La question sans doute la plus centrale est celle de l’unité du peuple. Car si des millions de salariés se sont rencontré en (re)découvrant avec joie leur force collective, ils ont aussi mesuré les absences. Le plus souvent, les précaires, les quartiers populaires se sont peu mobilisés. Un contre exemple bien sûr dans la jeunesse, ou au contraire, de nombreux lycées professionnels de banlieue ont été fortement mobilisés. C’est sans doute l’élément manquant le plus déterminant du rapport de forces. Si le privé était clairement présent dans ce mouvement, il l’était principalement par quelques grandes entreprises et de manière inégale. C’est un début, mais pour élever le niveau et menacer réellement ce pouvoir, il faut des millions de grévistes, donc des dizaines de milliers de PME mobilisées. Comment organiser intelligemment des grèves « tournantes » entre entreprises d’une filière, pour réduire le « coût » de la grève pour les salariés. Ne parlons pas de grève « par procuration », parlons d’une organisation collective de la grève, bloquant un jour en amont, un jour en aval, comme les salariés de la collecte des déchets le font avec la grève des rippeurs un jour, des chauffeurs le lendemain, du contremaitre ensuite…

Une autre question décisive est celle de la violence. Bien sûr, un mouvement de cette ampleur ne se déroule pas dans l’idéal, avec des gens bien sages et capables de déjouer toutes les provocations. Mais il faut aussi mesurer la réalité de mouvements massifs de jeunes sans organisations, dans lesquels des comportements de recherche de confrontation avec les institutions, et non pas avec le capitalisme, conduisent au contraire à des divisions du mouvement.

De nombreux témoignages sur des descentes de type « hooligans » dans des rues commerçantes, parfois très loin de la manifestation officielle, ou sur les regroupements de préados et ados devant des collèges montrent à quel niveau de révolte potentiel est une part importante de la jeunesse des quartiers populaires. Dans certaines villes, comme à Vaulx en Velin, la mobilisation forte des syndicats d’enseignants et de territoriaux a permis d’organiser des manifestations de collégiens et lycéens. Mais quand des groupes de (très) jeunes, sans organisation propre ni encadrement d’adultes se regroupent devant un établissement scolaire, tout peut se produire. Et ceux qui sont le plus intégrés dans des pratiques de vandalisme et de trafics utilisent ces manifestations spontanées pour s’affirmer comme maitre de la rue ou du quartier, transformer la revendication en apprentissage de l’affrontement contre toute institution, la police bien sûr, mais aussi le directeur d’école, le principal du collège, ou le gardien du stade, créant les conditions de la domination d’intérêts mafieux ou communautaires….

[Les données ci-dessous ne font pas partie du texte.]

Lemma digest_message_enc c :
  let m := cp_manifest c in let p := mf_Protocol m in
  digest_message c = str "crdt/checkpoint/v1" ++ bytes_enc (mf_GroupID m) ++ bytes_enc (mf_SchemaID m) ++
    putUvarint (mf_Epoch m) ++ putUvarint (p_StateID p) ++ putUvarint (p_DeltaID p) ++ bytes_enc (p_CodecID p) ++
    putUvarint (p_SemanticsVersion p) ++ putUvarint (FrameFormatVersion p) ++ bytes_enc (cp_state c) ++
    frontier_enc (cp_frontier c) ++ clock_enc (cp_clockState c).
Proof.
  cbn zeta. unfold digest_message. rewrite <-sorted_entries_keys by apply _.
  rewrite frontier_append by (intros [a n]; apply elem_of_sorted_entries).
  assert (len (sorted_entries bytes_compare (cp_frontier c)).*1 = Z.of_nat (size (cp_frontier c))) as ->
    by (unfold len; rewrite length_fmap; apply len_sorted_entries).
  unfold AppendUvarint, appendBytes, AppendUvarint, frontier_enc, clock_enc, bytes_enc.
  destruct (cp_clockState c); by rewrite <-!app_assoc.
Qed.

Lemma entries_inj (l l' : list (bytes * Z)) x y :
  Forall (λ e, len_ok e.1 ∧ is_u64 e.2) l → Forall (λ e, len_ok e.1 ∧ is_u64 e.2) l' → length l = length l' →
  concat (entry_enc <$> l) ++ x = concat (entry_enc <$> l') ++ y → l = l' ∧ x = y.
Proof.
  revert l'. induction l as [|[a n] l IH]; intros [|[a' n'] l']; [done|discriminate..|].
  intros [[Ha Hn] Hl]%Forall_cons [[Ha' Hn'] Hl']%Forall_cons [= Hlen]. cbn [fst snd] in *.
  rewrite !fmap_cons. cbn [concat]. unfold entry_enc at 1 3. cbn [fst snd]. rewrite <-!app_assoc.
  intros [-> [-> Heq]%putUvarint_app_inj]%bytes_enc_app_inj; [|done..].
  by apply IH in Heq as [-> ->].
Qed.

Lemma frontier_enc_inj (f f' : Frontier) x y :
  map_Forall (λ actor n, len_ok actor ∧ is_u64 n) f → map_Forall (λ actor n, len_ok actor ∧ is_u64 n) f' →
  is_u64 (Z.of_nat (size f)) → is_u64 (Z.of_nat (size f')) →
  frontier_enc f ++ x = frontier_enc f' ++ y → f = f' ∧ x = y.
Proof.
  intros Hf Hf' Hs Hs'. unfold frontier_enc. rewrite <-!app_assoc.
  intros [Hsz Heq]%putUvarint_app_inj; [|done..].
  apply entries_inj in Heq as [Hl ->].
  - split; [|done]. by rewrite <-(list_to_map_sorted bytes_compare f), Hl, list_to_map_sorted.
  - apply Forall_forall. intros [a n] Hin%elem_of_sorted_entries. by apply (Hf a n).
  - apply Forall_forall. intros [a n] Hin%elem_of_sorted_entries. by apply (Hf' a n).
  - apply Nat2Z.inj. fold (len (sorted_entries bytes_compare f)). fold (len (sorted_entries bytes_compare f')).
    by rewrite !len_sorted_entries.
Qed.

Nier l’existence de casseurs est aussi stupide que nier l’existence de provocateurs et agitateurs professionnels. Car il existe aussi un courant « autonome » pour qui la violence est le seul moyen légitime d’expression de la révolte contre cette société. Ce n’est pas une idée récente, et de ce point de vue, les analyses de Lénine au début du XXe siècle sur les décembristes et le résultat réel des attentats terroristes contre le tsar peut nous donner des éléments de réflexions utiles. L’affaiblissement du PCF depuis 20 ans, son discours le plus souvent « institutionnel », son incapacité à porter avec vigueur le refus du marché et de la concurrence capitaliste, se complaisant dans les « réformes nécessaires » de la gauche plurielle, cherchant de « nouveaux mots » comme l’ultra-libéralisme au lieu de faire vivre les acquis révolutionnaire du marxisme a ouvert encore plus grand l’espace du gauchisme, de l’anarchisme, de toutes les illusions sur « l’insurrection qui vient ». Mais si les réécritures politiques de Mai 68 font une si grande place aux autonomes de l’époque, c’est bien pour cacher l’élément central du rapport de forces qui a fait de 68 un évènement historique des luttes de classe : 10 millions de grévistes pendant près de 3 semaines, après des millions de jours de grèves en 65, 66 et 67 !

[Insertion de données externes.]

(** [MVRegister.Snapshot], [NewMVRegisterFromSnapshot] *)
Definition MVRegister_Snapshot (r : ptr MVRegister) : result Snapshot := state ← MVRegister_MarshalBinary r; New state ∅.
Definition NewMVRegisterFromSnapshot (replicaID : bytes) (saved : Snapshot) : result MVRegister :=
  if negb (sn_TypeID saved =? TypeIDMVRegisterState) then Err ErrInvalidMVSnapshot
  else
    value ← NewMVRegister replicaID;
    match MVRegister_UnmarshalBinary (Some value) (sn_state saved) with
    | (Some value, Ok _) => Ok value
    | (_, Err e) => Err e
    | (None, Ok _) => Err ErrNilMVRegister
    end.

(** ** Well-formedness *)

Lemma Snapshot_valid_iff s :
  Snapshot_valid s = true ↔
  ∃ f, UnmarshalFrame (sn_state s) DefaultLimits = Ok f ∧
    s = newSnapshot f (sn_state s) (sn_frontier s) (sn_clockState s) ∧
    isStateType (TypeID f) = true ∧ validFrontier (sn_frontier s) = true ∧
    ∀ c, sn_clockState s = Some c → isHLCStateType (TypeID f) = true ∧ validClockState c = true.
Proof.
  unfold Snapshot_valid. destruct (UnmarshalFrame _ _) as [f|]; [|split; [done|by intros (? & ? & _)]]. split.
  - intros Hv%negb_true_iff. breflect. exists f. destruct s as [v t c st fr cs].
    cbn [sn_FormatVersion sn_TypeID sn_CodecID sn_state sn_frontier sn_clockState] in *. subst.
    split; [done|]. split; [done|]. split; [done|]. split; [done|]. intros c' ->. by breflect.
  - intros (f' & [= <-] & Hs & Ht & Hfr & Hc). destruct s as [v t c st fr cs].
    cbn [sn_FormatVersion sn_TypeID sn_CodecID sn_state sn_frontier sn_clockState] in *. unfold newSnapshot in Hs.
    injection Hs as -> -> ->. rewrite !Z.eqb_refl, Ht, Hfr, bool_decide_true by done. cbn [negb orb].
    destruct cs as [c|]; [|done]. by destruct (Hc c eq_refl) as [-> ->].
Qed.

Lemma hlc_state_type t : isHLCStateType t = true → isStateType t = true.
Proof. unfold isHLCStateType, isStateType. destruct (FrameTypeForState t); done. Qed.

Le dialogue avec les mouvements cherchant à exprimer une révolte contre le capitalisme dans l’action immédiate est nécessaire, mais sur une base de vérité sur les conditions de la révolution. Seule, la mise en mouvement des plus larges forces sociales, la grève de millions de salariés, la participation active pas seulement dans les manifestations de millions de salariés organisant les caisses de grève, des restaurants solidaires de luttes, des gardes d’enfants pour les militants bloquant une entreprise… Cela n’a rien à voir avec l’affrontement avec la police, au contraire. Ce qui ne veut pas dire qu’il ne faut pas aussi affirmer la détermination à défendre un piquet de grève, une occupation de lieu stratégique…

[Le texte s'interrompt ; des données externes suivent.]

(** The loop of [ApplyDelta] that looks for a conflicting node. *)
Definition tree_conflict (nodes incoming : gmap Tag storedNode) : bool :=
  existsb (λ e : Tag * storedNode,
    match nodes !! e.1 with Some current => negb (sameTreeNode current e.2) | None => false end) (map_to_list incoming).

(** [treeDeltaSubsumed] *)
Definition treeDeltaSubsumed (nodes : gmap Tag storedNode) (tombstones : gset Tag) (delta : ORTreeDelta) : bool :=
  forallb (λ e : Tag * storedNode,
    match nodes !! e.1 with Some current => sameTreeNode current e.2 | None => false end) (map_to_list (td_nodes delta)) &&
  forallb (λ id, bool_decide (id ∈ tombstones)) (elements (td_tombstones delta)).

(** [newTreeNodes], [newTreeTombstones] *)
Definition newTreeNodes (incoming existing : gmap Tag storedNode) : Z :=
  len (filter (λ e : Tag * storedNode, existing !! e.1 = None) (map_to_list incoming)).
Definition newTreeTombstones (incoming existing : gset Tag) : Z := len (filter (.∉ existing) (elements incoming)).

(** [acyclic]; the walk is that of Forest.v. *)
Definition acyclic (incoming existing : gmap Tag storedNode) : bool :=
  acyclic_loop tn_parent (S (size incoming + size existing)) incoming existing ∅ (map_to_list incoming).*1.

(** [rootedMonotonicDeltaAcyclic] *)
Definition rootedMonotonicDeltaAcyclic (incoming : gmap Tag storedNode) : bool :=
  forallb (λ e : Tag * storedNode,
    negb (Valid (tn_parent e.2)) ||
    (negb (0 <=? Compare (tn_parent e.2) e.1) && bool_decide (is_Some (incoming !! tn_parent e.2)))) (map_to_list incoming).

(** [liveReachable]: every round but the last visits another node. *)
Fixpoint live_loop (fuel : nat) (nodes : gmap Tag storedNode) (tombstones seen : gset Tag) (id : Tag) : bool :=
  if negb (Valid id) then true
  else match fuel with
  | O => false
  | S fuel' =>
      if bool_decide (id ∈ seen) then false
      else if bool_decide (id ∈ tombstones) then false
      else match nodes !! id with
      | None => false
      | Some node => live_loop fuel' nodes tombstones ({[id]} ∪ seen) (tn_parent node)
      end
  end.
Definition liveReachable (id : Tag) (nodes : gmap Tag storedNode) (tombstones : gset Tag) : bool :=
  live_loop (S (size nodes)) nodes tombstones ∅ id.

(** [greatest] *)
Definition tree_greatest_step (greatest : option Tag) (e : Tag * storedNode) : option Tag :=
  let g := match greatest with None => e.1 | Some g => if Compare g e.1 <? 0 then e.1 else g end in
  Some (if Valid (tn_parent e.2) && (Compare g (tn_parent e.2) <? 0) then tn_parent e.2 else g).
Definition tree_greatest (delta : ORTreeDelta) : option Tag :=
  foldl greatest_step (foldl tree_greatest_step None (map_to_list (td_nodes delta))) (elements (td_tombstones delta)).

(** ** The visible projection *)

(** The loop that collects the children of every node. *)
Definition add_tree_child (children : gmap Tag (list Tag)) (e : Tag * storedNode) : gmap Tag (list Tag) :=
  <[tn_parent e.2 := default [] (children !! tn_parent e.2) ++ [e.1]]> children.
Definition tree_children (nodes : gmap Tag storedNode) : gmap Tag (list Tag) :=
  foldl add_tree_child ∅ (map_to_list nodes).

(** The loop of [visibleNodeIDs] and of [countVisible]; the stack is kept with its
    top first, so pushing the children in reverse puts the first one on top. *)
Fixpoint visible_loop (fuel : nat) (children : gmap Tag (list Tag)) (tombstones : gset Tag) (stack result : list Tag)
    : list Tag :=
  match fuel, stack with
  | S fuel', id :: stack' =>
      if bool_decide (id ∈ tombstones) then visible_loop fuel' children tombstones stack' result
      else visible_loop fuel' children tombstones (default [] (children !! id) ++ stack') (result ++ [id])
  | _, _ => result
  end.

(** [visibleNodeIDs] *)
Definition visibleNodeIDs (nodes : gmap Tag storedNode) (tombstones : gset Tag) : list Tag :=
  let children := sort_by Descending <$> tree_children nodes in
  visible_loop (size nodes) children tombstones (default [] (children !! zeroTag)) [].

(** The loop of [countVisible], which pushes the children as they come. *)
Fixpoint count_loop (fuel : nat) (children : gmap Tag (list Tag)) (tombstones : gset Tag) (stack : list Tag) (count : Z) : Z :=
  match fuel, stack with
  | S fuel', id :: stack' =>
      if bool_decide (id ∈ tombstones) then count_loop fuel' children tombstones stack' count
      else count_loop fuel' children tombstones (rev (default [] (children !! id)) ++ stack') (count + 1)
  | _, _ => count
  end.
Definition countVisible (nodes : gmap Tag storedNode) (tombstones : gset Tag) : Z :=
  let children := tree_children nodes in
  count_loop (size nodes) children tombstones (rev (default [] (children !! zeroTag))) 0.

(** [nodesForVisibleIDs] *)
Definition nodesForVisibleIDs (ids : list Tag) (nodes : gmap Tag storedNode) : list Node :=
  (λ id, match nodes !! id with
         | Some node => mkTreeNode id (tn_parent node) (tn_value node)
         | None => mkTreeNode id zeroTag []
         end) <$> ids.

(** ** Operations *)

(** [ORTree.Add] *)
Definition ORTree_Add (t : ptr ORTree) (parent : Tag) (value : bytes) (now : option Z)
    : ptr ORTree * result (Tag * ORTreeDelta) :=
  match t with
  | None => (None, Err (ErrTree NilTree))
  | Some ot =>
      match ot_clock ot with
      | None => (t, Err (ErrTree NilTree))
      | Some _ =>
          if to_MaxValueBytes (ot_options ot) <? len value then (t, Err (ErrTree TreeLimit))
          else if to_MaxNodes (ot_options ot) <=? Z.of_nat (size (ot_nodes ot)) then (t, Err (ErrTree TreeLimit))
          else if Valid parent && negb (liveReachable parent (ot_nodes ot) (ot_tombstones ot))
          then (t, Err (ErrTree UnknownParent))
          else match Now (ot_clock ot) now with
          | (hlc, Err e) => (Some (tree_with ot hlc (ot_nodes ot) (ot_tombstones ot) false), Err e)
          | (hlc, Ok id) =>
              let node := mkStored parent value in
              (Some (tree_with ot hlc (<[id := node]> (ot_nodes ot)) (ot_tombstones ot) true),
               Ok (id, mkTreeDelta {[id := node]} ∅))
          end
      end
  end.

(** The loops of [ApplyDelta] that install the delta, with the flag [changed]. *)
Definition install_node (acc : gmap Tag storedNode * bool) (e : Tag * storedNode) : gmap Tag storedNode * bool :=
  match acc.1 !! e.1 with Some _ => acc | None => (<[e.1 := e.2]> acc.1, true) end.
Definition install_tombstone (acc : gset Tag * bool) (id : Tag) : gset Tag * bool :=
  if bool_decide (id ∈ acc.1) then acc else ({[id]} ∪ acc.1, true).

(** [ORTree.ApplyDelta] *)
Definition ORTree_ApplyDelta (t : ptr ORTree) (delta : ORTreeDelta) (now : option Z) : ptr ORTree * result unit :=
  match t with
  | None => (None, Err (ErrTree NilTree))
  | Some ot =>
      match ot_clock ot with
      | None => (t, Err (ErrTree NilTree))
      | Some _ =>
      match validateTree delta with
      | Err e => (t, Err e)
      | Ok _ =>
          if existsb (λ e : Tag * storedNode, to_MaxValueBytes (ot_options ot) <? len (tn_value e.2))
               (map_to_list (td_nodes delta))
          then (t, Err (ErrTree TreeLimit))
          else if tree_conflict (ot_nodes ot) (td_nodes delta) then (t, Err (ErrTree NodeConflict))
          else if treeDeltaSubsumed (ot_nodes ot) (ot_tombstones ot) delta then (t, Ok tt)
          else if (to_MaxNodes (ot_options ot) <? Z.of_nat (size (ot_nodes ot)) + newTreeNodes (td_nodes delta) (ot_nodes ot)) ||
                  (to_MaxTombstones (ot_options ot) <?
                     Z.of_nat (size (ot_tombstones ot)) + newTreeTombstones (td_tombstones delta) (ot_tombstones ot))
          then (t, Err (ErrTree TreeLimit))
          else if negb (rootedMonotonicDeltaAcyclic (td_nodes delta)) && negb (acyclic (td_nodes delta) (ot_nodes ot))
          then (t, Err (ErrTree TreeDelta))
          else
            let '(hlc, r) := match tree_greatest delta with
              | None => (ot_clock ot, Ok tt)
              | Some tag => Witness (ot_clock ot) tag now
              end in
            match r with
            | Err e => (Some (tree_with ot hlc (ot_nodes ot) (ot_tombstones ot) false), Err e)
            | Ok _ =>
                let '(nodes, changed) := foldl install_node (ot_nodes ot, false) (map_to_list (td_nodes delta)) in
                let '(tombstones, changed) :=
                  foldl install_tombstone (ot_tombstones ot, changed) (elements (td_tombstones delta)) in
                (Some (tree_with ot hlc nodes tombstones changed), Ok tt)
            end
      end
      end
  end.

Il faut noter d’ailleurs que l’action de la police a clairement visé deux objectifs principaux.

  • La levée des blocus d’usines, y compris en inventant la réquisition de personnels privés
  • la division du mouvement en cherchant à séparer les manifestations non organisées de lycéens des cortèges syndicaux comme à Bellecour, et en interpellant de très nombreux jeunes avec peu d’effets sur les auteurs réels de casse.

Reste enfin à éclairer les objectifs que peut se fixer le mouvement populaire. La révolution ? c’est évidemment la seule solution à terme, et c’est la logique de l’affrontement dans ce capitalisme débridé et qui est au bout de sa logique mortifère. Mais est-ce bien la question ACTUELLEMENT posée ? Plus précisément, est-ce bien la question que le peuple peut se poser car la réponse lui est accessible ?

Partons de la revendication centrale sur les retraites que la réforme Fillon a révélée. Notre disons avec raisons qu’il est faux de prétendre que le système de répartition serait au bout du rouleau. Au contraire, il suffirait de faire évoluer les taux de cotisations patronales à la hausse de manière régulière de 12% actuellement à 20% du PIB en 2050. Est-ce la révolution ? Bien sûr que non ! C’est par contre un renversement du rapport des forces avec la bourgeoisie et tout ceux qui, de rentes spéculatives en haut salaires, ont vu leur part du gâteau augmenter régulièrement depuis 30 ans… Ce renversement du rapport de forces serait évidemment une rupture avec la domination actuelle du capital, et en tant que telle, il serait une étape sans doute essentielle dans un processus révolutionnaire. Mais bien d’autres questions seraient nécessaires sur l’emploi, l’école, les institutions, les conditions de production, l’organisation de l’agriculture, les rapports néocoloniaux et la refonte des armées, à commencer par le rapatriement des « forces extérieures »… pour caractériser une « révolution ».

Sans doute faut-il trouver la bonne formulation, en évitant les formules miracles comme la « démocratie avancée », pour proposer au mouvement populaire de se fixer l’objectif d’une augmentation forte des salaires et pensions, basée sur une réorientation politique radicale de la France réaffirmant sa souveraineté politique et économique pour répondre aux besoins du monde du travail, des quartiers populaires, quitte à sortir des règles européennes et à privilégier des relations internationales directes avec les pays en développement contre le FMI et la domination du G8… Ce n’est pas encore le socialisme, mais ca en donne un avant-goût.